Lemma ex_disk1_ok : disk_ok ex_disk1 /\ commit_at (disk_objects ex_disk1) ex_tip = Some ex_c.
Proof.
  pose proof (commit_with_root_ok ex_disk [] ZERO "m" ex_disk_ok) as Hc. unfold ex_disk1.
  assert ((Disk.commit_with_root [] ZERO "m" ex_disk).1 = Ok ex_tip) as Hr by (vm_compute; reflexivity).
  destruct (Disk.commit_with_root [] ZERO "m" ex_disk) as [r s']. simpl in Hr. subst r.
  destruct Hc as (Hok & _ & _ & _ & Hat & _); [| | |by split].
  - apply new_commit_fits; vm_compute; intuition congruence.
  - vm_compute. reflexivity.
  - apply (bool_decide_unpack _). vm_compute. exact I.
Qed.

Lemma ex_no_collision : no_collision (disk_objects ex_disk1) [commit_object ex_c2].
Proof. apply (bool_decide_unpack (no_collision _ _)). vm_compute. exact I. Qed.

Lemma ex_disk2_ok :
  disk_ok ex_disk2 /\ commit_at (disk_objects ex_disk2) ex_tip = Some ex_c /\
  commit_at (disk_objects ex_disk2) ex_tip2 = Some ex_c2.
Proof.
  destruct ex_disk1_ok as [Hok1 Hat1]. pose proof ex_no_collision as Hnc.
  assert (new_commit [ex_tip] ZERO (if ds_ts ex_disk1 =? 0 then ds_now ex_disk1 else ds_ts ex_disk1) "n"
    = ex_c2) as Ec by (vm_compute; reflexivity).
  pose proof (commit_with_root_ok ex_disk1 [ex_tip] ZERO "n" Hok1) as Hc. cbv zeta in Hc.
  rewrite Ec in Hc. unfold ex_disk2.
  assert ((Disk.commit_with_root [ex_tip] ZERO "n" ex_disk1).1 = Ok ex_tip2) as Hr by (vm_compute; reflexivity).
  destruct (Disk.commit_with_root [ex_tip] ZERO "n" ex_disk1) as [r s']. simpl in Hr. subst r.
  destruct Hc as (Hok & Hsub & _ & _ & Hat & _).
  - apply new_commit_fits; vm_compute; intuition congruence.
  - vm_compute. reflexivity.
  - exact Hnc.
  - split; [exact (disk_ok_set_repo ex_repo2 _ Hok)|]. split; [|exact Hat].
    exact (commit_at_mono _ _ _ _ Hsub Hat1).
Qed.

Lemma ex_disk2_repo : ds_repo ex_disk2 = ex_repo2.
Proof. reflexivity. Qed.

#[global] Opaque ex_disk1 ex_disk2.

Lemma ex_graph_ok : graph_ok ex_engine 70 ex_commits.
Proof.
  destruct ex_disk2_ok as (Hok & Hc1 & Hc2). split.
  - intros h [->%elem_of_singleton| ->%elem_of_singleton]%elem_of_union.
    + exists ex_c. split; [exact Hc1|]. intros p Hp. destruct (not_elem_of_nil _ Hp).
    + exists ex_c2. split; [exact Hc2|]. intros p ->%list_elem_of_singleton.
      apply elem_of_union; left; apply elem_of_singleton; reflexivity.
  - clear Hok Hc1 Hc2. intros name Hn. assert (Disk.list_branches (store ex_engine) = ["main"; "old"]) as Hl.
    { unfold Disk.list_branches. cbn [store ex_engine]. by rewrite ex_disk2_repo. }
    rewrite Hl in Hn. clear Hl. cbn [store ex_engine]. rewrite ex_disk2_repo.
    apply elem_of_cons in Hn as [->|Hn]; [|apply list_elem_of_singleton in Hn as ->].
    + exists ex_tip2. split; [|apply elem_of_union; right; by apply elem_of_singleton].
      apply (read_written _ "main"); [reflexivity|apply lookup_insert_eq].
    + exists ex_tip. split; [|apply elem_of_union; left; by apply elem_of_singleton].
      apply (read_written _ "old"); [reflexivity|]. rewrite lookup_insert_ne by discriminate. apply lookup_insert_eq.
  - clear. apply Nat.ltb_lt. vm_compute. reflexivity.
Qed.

## WHAT IS NEEDED:
Each record must be reproduced exactly. Keep every one.

## OUTPUT FOR THIS EXERCISE:
Lemma ex_disk1_ok : disk_ok ex_disk1 /\ commit_at (disk_objects ex_disk1) ex_tip = Some ex_c.
Proof.
  pose proof (commit_with_root_ok ex_disk [] ZERO "m" ex_disk_ok) as Hc. unfold ex_disk1.
  assert ((Disk.commit_with_root [] ZERO "m" ex_disk).1 = Ok ex_tip) as Hr by (vm_compute; reflexivity).
  destruct (Disk.commit_with_root [] ZERO "m" ex_disk) as [r s']. simpl in Hr. subst r.
  destruct Hc as (Hok & _ & _ & _ & Hat & _); [| | |by split].
  - apply new_commit_fits; vm_compute; intuition congruence.
  - vm_compute. reflexivity.
  - apply (bool_decide_unpack _). vm_compute. exact I.
Qed.

Lemma ex_no_collision : no_collision (disk_objects ex_disk1) [commit_object ex_c2].
Proof. apply (bool_decide_unpack (no_collision _ _)). vm_compute. exact I. Qed.

Lemma ex_disk2_ok :
  disk_ok ex_disk2 /\ commit_at (disk_objects ex_disk2) ex_tip = Some ex_c /\
  commit_at (disk_objects ex_disk2) ex_tip2 = Some ex_c2.
Proof.
  destruct ex_disk1_ok as [Hok1 Hat1]. pose proof ex_no_collision as Hnc.
  assert (new_commit [ex_tip] ZERO (if ds_ts ex_disk1 =? 0 then ds_now ex_disk1 else ds_ts ex_disk1) "n"
    = ex_c2) as Ec by (vm_compute; reflexivity).
  pose proof (commit_with_root_ok ex_disk1 [ex_tip] ZERO "n" Hok1) as Hc. cbv zeta in Hc.
  rewrite Ec in Hc. unfold ex_disk2.
  assert ((Disk.commit_with_root [ex_tip] ZERO "n" ex_disk1).1 = Ok ex_tip2) as Hr by (vm_compute; reflexivity).
  destruct (Disk.commit_with_root [ex_tip] ZERO "n" ex_disk1) as [r s']. simpl in Hr. subst r.
  destruct Hc as (Hok & Hsub & _ & _ & Hat & _).
  - apply new_commit_fits; vm_compute; intuition congruence.
  - vm_compute. reflexivity.
  - exact Hnc.
  - split; [exact (disk_ok_set_repo ex_repo2 _ Hok)|]. split; [|exact Hat].
    exact (commit_at_mono _ _ _ _ Hsub Hat1).
Qed.

Lemma ex_disk2_repo : ds_repo ex_disk2 = ex_repo2.
Proof. reflexivity. Qed.

#[global] Opaque ex_disk1 ex_disk2.

Lemma ex_graph_ok : graph_ok ex_engine 70 ex_commits.
Proof.
  destruct ex_disk2_ok as (Hok & Hc1 & Hc2). split.
  - intros h [->%elem_of_singleton| ->%elem_of_singleton]%elem_of_union.
    + exists ex_c. split; [exact Hc1|]. intros p Hp. destruct (not_elem_of_nil _ Hp).
    + exists ex_c2. split; [exact Hc2|]. intros p ->%list_elem_of_singleton.
      apply elem_of_union; left; apply elem_of_singleton; reflexivity.
  - clear Hok Hc1 Hc2. intros name Hn. assert (Disk.list_branches (store ex_engine) = ["main"; "old"]) as Hl.
    { unfold Disk.list_branches. cbn [store ex_engine]. by rewrite ex_disk2_repo. }
    rewrite Hl in Hn. clear Hl. cbn [store ex_engine]. rewrite ex_disk2_repo.
    apply elem_of_cons in Hn as [->|Hn]; [|apply list_elem_of_singleton in Hn as ->].
    + exists ex_tip2. split; [|apply elem_of_union; right; by apply elem_of_singleton].
      apply (read_written _ "main"); [reflexivity|apply lookup_insert_eq].
    + exists ex_tip. split; [|apply elem_of_union; left; by apply elem_of_singleton].
      apply (read_written _ "old"); [reflexivity|]. rewrite lookup_insert_ne by discriminate. apply lookup_insert_eq.
  - clear. apply Nat.ltb_lt. vm_compute. reflexivity.
Qed.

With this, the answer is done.